Ведь он должен что-нибудь предпринять. Утром во вторник, во время разговора с Томом в отделении, он безумно волновался. Не в пример Дэвиду, который во время обеда на вопрос отца, как все прошло, просто ответил: «Отлично» — и продолжал спокойно есть. Хотя Колин провел в отделении немного времени, ему пришлось поволноваться. Он никогда не считал Тома особенно умным, но резкий, проницательный взгляд старшего инспектора, незнакомый ему прежде, во время их мирных занятий в мастерской, заставил его призадуматься. Теперь, получив о нем более ясное представление, Колин осознал, что Барнаби — охотник. Он будет преследовать свою добычу: задавать вопросы, проверять, перепроверять, строить предположения, делать выводы, сужать круг поисков. А сможет ли Дэвид перенести такое обращение?
Перед возвращением на работу он сказал отцу, что просто отрицал, будто что-нибудь знает о манипуляциях с бритвой, и это было воспринято благосклонно, но Колин уже видел в этой мнимой благосклонности какую-то хитроумную уловку. Дэвид такой простодушный. Он не понимает, что Барнаби лишь притворяется, будто верит ему. Что сейчас они, вероятно, допрашивают Китти. Заставляют ее выдать соучастника. И она выдаст. Она расскажет им что угодно, лишь бы снять себя с крючка.
Колин схватил свой непромокаемый плащ. Один из рукавов вывернулся наизнанку, и он чуть не зарычал от нетерпения, пытаясь продеть в него руку. Какого черта он тут сидит и размышляет, когда, может быть, в эту самую минуту…
Он выскочил на улицу, даже не заперев мастерскую, и кинулся бежать, поскальзываясь на обледеневшем тротуаре. Он проклинал свою недавнюю нерешительность. Еще в три часа утра, шагая по улицам, Колин знал, что существует лишь один способ действий, который он может избрать. В этом он много лет назад поклялся Гленде. («Ты убережешь его от любого зла? Обещаешь?») О! Чего он ждал? Торопясь в отделение полиции, Колин был уверен, что опоздал, что полицейские еще днем задержали Дэвида на работе и продолжают допрашивать, рассчитывая, что он сломается.
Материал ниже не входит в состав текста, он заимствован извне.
(** *** The database *)

Lemma safe_db {A} (P : A → Prop) (c : M S A) :
  (∀ s s' a, c s = (s', a) → Forall good_user (a_users (sql_view s)) →
     Forall good_user (a_users (sql_view s')) ∧ P a) →
  safe P (u_db c).
Proof.
  intros Hc w w' a Hw E. apply u_db_inv in E as (s & E & ->). apply Hc in E as [? ?]; [|done].
  split_and!; [done|by apply same_log|done].
Qed.
Lemma safe_db_users {A} (c : M S A) : keeps (λ s, a_users (sql_view s)) c → safe (λ _, True) (u_db c).
Proof. intros Hc. apply safe_db. intros s s' a E Hg. apply Hc in E. by rewrite E. Qed.
Lemma safe_find p : safe (λ r, ∀ u, r = Ok (Some u) → good_user u) (u_db (find_user p)).
Proof.
  apply safe_db. intros s s' r E Hg. apply find_user_post in E as (Hv & Hu & _). rewrite Hv. split; [done|].
  intros u ->. destruct (Hu u eq_refl) as (u0 & Hin & _ & -> & _).
  rewrite Forall_forall in Hg. exact (Hg _ Hin).
Qed.
Lemma safe_exists p : safe (λ _, True) (u_db (exists_user p)).
Proof. apply safe_db_users. intros s s' r E. apply exists_user_spec in E as [E _]. by rewrite E. Qed.
Lemma safe_create u : good_user u → safe (λ _, True) (u_db (user_Create u)).
Proof.
  intros Hu. apply safe_db. intros s s' [k|e] E Hg; (split; [|done]).
  - apply ud_create_ok in E as [_ ->]. cbn. by apply Forall_app; split; [|repeat constructor].
  - apply ud_create_err in E. by rewrite E.
Qed.
Lemma safe_update u : good_user u → safe (λ _, True) (u_db (user_Update u)).
Proof.
  intros Hu. apply safe_db. intros s s' r E Hg. split; [|done]. apply sql_exec_spec in E. rewrite E.
  destruct (is_ok r); [|done]. cbn. apply Forall_fmap. eapply Forall_impl; [exact Hg|]. intros x Hx. unfold compose.
  by case_match.
Qed.
Lemma safe_delete id : safe (λ _, True) (u_db (user_Delete id)).
Proof.
  apply safe_db. intros s s' r E Hg. split; [|done]. apply sql_exec_spec in E. rewrite E.
  destruct (is_ok r); [|done]. cbn. rewrite Forall_forall in *. intros x Hx%list_elem_of_In.
  apply filter_In in Hx as [Hx _]. apply Hg. by apply list_elem_of_In.
Qed.
Lemma keeps_exec_users f :
  (∀ v : access, a_users (f v) = a_users v) → keeps (λ s : S, a_users (sql_view s)) (sql_exec f).
Proof. intros Hf s s' r E. apply sql_exec_spec in E. rewrite E. by destruct (is_ok r). Qed.
Lemma keeps_find_users {A} (q : access → list A) : keeps (λ s : S, a_users (sql_view s)) (sql_find q).
Proof. intros s s' r E. apply sql_find_view in E. by rewrite E. Qed.
Lemma safe_ClearRoles id : safe (λ _, True) (u_db (ClearRoles id)).
Proof. apply safe_db_users, keeps_exec_users. done. Qed.
Lemma safe_AssignRole id name : safe (λ _, True) (u_db (AssignRoleByName col_eq id name)).
Proof. apply safe_db_users. intros s s' r E. by apply AssignRole_spec in E as [E _]. Qed.
#[local] Hint Resolve keeps_exec_users keeps_find_users : keeps.
Lemma safe_ReplaceRoles id names : safe (λ _, True) (u_db (ReplaceRolesByNames col_eq id names)).
Proof. apply safe_db_users. unfold ReplaceRolesByNames, ClearRoles. solve_keeps. Qed.
#[local] Hint Resolve safe_kv safe_vm safe_find safe_exists safe_create safe_update safe_delete safe_ClearRoles
  safe_AssignRole safe_ReplaceRoles on_server_safe createVMUser_safe updateVMPassword_safe deleteVMUser_safe : hoare.

(** *** The services *)

Lemma safe_check_free username email : safe (λ _, True) (check_free col_eq username email).
Proof. unfold check_free, ExistsByUsername, ExistsByEmail. solve_hoare. Qed.
Lemma safe_create_account id name p :
  regexpAlphaNum name = true → safe (λ _, True) (create_account sshConfig id name p).
Proof. intros Hn. unfold create_account. solve_hoare. Qed.
#[local] Hint Resolve safe_check_free safe_create_account : hoare.

Lemma safe_Register req :
  regexpAlphaNum (RegisterRequest.Username req) = true →
  safe (λ _, True) (Register col_eq base64_decode md5 cbc_decrypt aes_secret env1 env2 bcrypt_hash sshConfig req).
Proof. intros Hn. unfold Register. solve_hoare. Qed.
Lemma safe_CreateUser req :
  regexpAlphaNum (CreateRequest.Username req) = true →
  safe (λ _, True) (CreateUser col_eq base64_decode md5 cbc_decrypt aes_secret env1 env2 bcrypt_hash sshConfig req).
Proof. intros Hn. unfold CreateUser. solve_hoare. Qed.
Lemma safe_GetUserByID id : safe (λ r, ∀ u, r = Ok u → good_user u) (GetUserByID id).
Proof.
  unfold GetUserByID, FindByID. eapply hoare_bind; [apply _|apply safe_find|]. intros r Hr.
  apply hoare_ret; [apply _|]. destruct r as [[u|]|]; try done. intros v [= <-]. by apply Hr.
Qed.
Lemma safe_GetUserByUsername name : safe (λ _, True) (GetUserByUsername col_eq name).
Proof. unfold GetUserByUsername, FindByUsername. solve_hoare. Qed.
Lemma safe_free_email id email : safe (λ _, True) (free_email col_eq id email).
Proof. unfold free_email, FindByEmail. solve_hoare. Qed.
#[local] Hint Resolve safe_Register safe_CreateUser safe_GetUserByID safe_GetUserByUsername safe_free_email : hoare.
Lemma safe_DeleteUser id : safe (λ _, True) (DeleteUser sshConfig id).
Proof.
  unfold DeleteUser, FindByID. eapply hoare_bind; [apply _|apply safe_find|]. intros [[u|]|e] Hu; [|solve_hoare..].
  specialize (Hu u eq_refl). unfold good_user in Hu. solve_hoare.
Qed.
Lemma safe_new_password name p1 p2 :
  regexpAlphaNum name = true →
  safe (λ _, True) (new_password base64_decode md5 cbc_decrypt aes_secret env1 env2 bcrypt_hash sshConfig name p1 p2).
Proof. intros Hn. unfold new_password. solve_hoare. Qed.
Lemma safe_change_to name p :
  regexpAlphaNum name = true →
  safe (λ _, True) (change_to base64_decode md5 cbc_decrypt aes_secret env1 env2 bcrypt_hash sshConfig name p).
Proof. intros Hn. unfold change_to. solve_hoare. Qed.
#[local] Hint Resolve safe_DeleteUser safe_new_password safe_change_to : hoare.
Lemma safe_AdminUpdateUser id req :
  safe (λ _, True) (AdminUpdateUser col_eq base64_decode md5 cbc_decrypt aes_secret env1 env2 bcrypt_hash sshConfig id req).
Proof.
  unfold AdminUpdateUser, FindByID. eapply hoare_bind; [apply _|apply safe_find|]. intros [[u|]|e] Hu; [|solve_hoare..].
  specialize (Hu u eq_refl). unfold good_user in Hu. eapply hoare_bind; [apply _|apply safe_free_email|].
  intros [[]|e] _; [|solve_hoare]. cbv zeta. eapply (hoare_bind _ _ (λ _, True)).
  { case_match; [by apply hoare_ret; [apply _|]|]. by apply safe_new_password. }
  intros [pw|e] _; [|solve_hoare]. eapply (hoare_bind _ _ (λ _, True)); [case_match; solve_hoare|].
  intros [[]|e] _; [|solve_hoare]. by apply safe_update.
Qed.
Lemma safe_UpdateAvatar id p : safe (λ _, True) (UpdateAvatar id p).
Proof.
  unfold UpdateAvatar. eapply hoare_bind; [apply _|apply safe_GetUserByID|]. intros [u|e] Hu; [|solve_hoare].
  specialize (Hu u eq_refl). eapply (hoare_bind _ _ (λ _, True)); [ |intros; by apply safe_update].
  case_match; [apply safe_vm, vm_safe_keeps, vm_log_RemoveFile|by apply hoare_ret; [apply _|]].
Qed.
Lemma safe_ChangePassword id old new :
  safe (λ _, True) (ChangePassword base64_decode md5 cbc_decrypt aes_secret env1 env2 bcrypt_hash bcrypt_compare sshConfig id old new).
Proof.
  unfold ChangePassword. eapply hoare_bind; [apply _|apply safe_GetUserByID|]. intros [u|e] Hu; [|solve_hoare].
  specialize (Hu u eq_refl). unfold good_user in Hu. solve_hoare.
Qed.
Lemma safe_ResetPassword email code new :
  safe (λ _, True) (ResetPassword col_eq base64_decode md5 cbc_decrypt aes_secret env1 env2 bcrypt_hash sshConfig email code new).
Proof.
  unfold ResetPassword, FindByEmail. eapply hoare_bind; [apply _|apply safe_kv|]. intros [[]|e] _; [|solve_hoare].
  eapply hoare_bind; [apply _|apply safe_find|]. intros [[u|]|e] Hu; [|solve_hoare..].
  specialize (Hu u eq_refl). unfold good_user in Hu. solve_hoare.
Qed.
Lemma safe_UpdateProfile id real phone email : safe (λ _, True) (UpdateProfile col_eq id real phone email).
Proof.
  unfold UpdateProfile. eapply hoare_bind; [apply _|apply safe_GetUserByID|]. intros [u|e] Hu; [|solve_hoare].
  specialize (Hu u eq_refl). unfold good_user in Hu. solve_hoare.
Qed.
#[local] Hint Resolve safe_AdminUpdateUser safe_UpdateAvatar safe_ChangePassword safe_ResetPassword safe_UpdateProfile : hoare.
Наконец он взлетел по лестнице полицейского участка, обжигая руки о замерзшие металлические перила, и спросил в приемной, может ли он увидеть старшего инспектора Барнаби. Миловидная темноволосая дежурная ответила, что инспектора нет на месте, и указала ему маленькую, насквозь прокуренную комнатку, где он мог бы подождать. Заметив его бледное лицо и дрожащие руки, она спросила, не хочет ли он поговорить с кем-нибудь еще. И выпить чаю. Но Колин отказался от обоих предложений и принялся рассматривать плакат, посвященный борьбе с угонщиками, готовясь сознаться в убийстве Эсслина Кармайкла.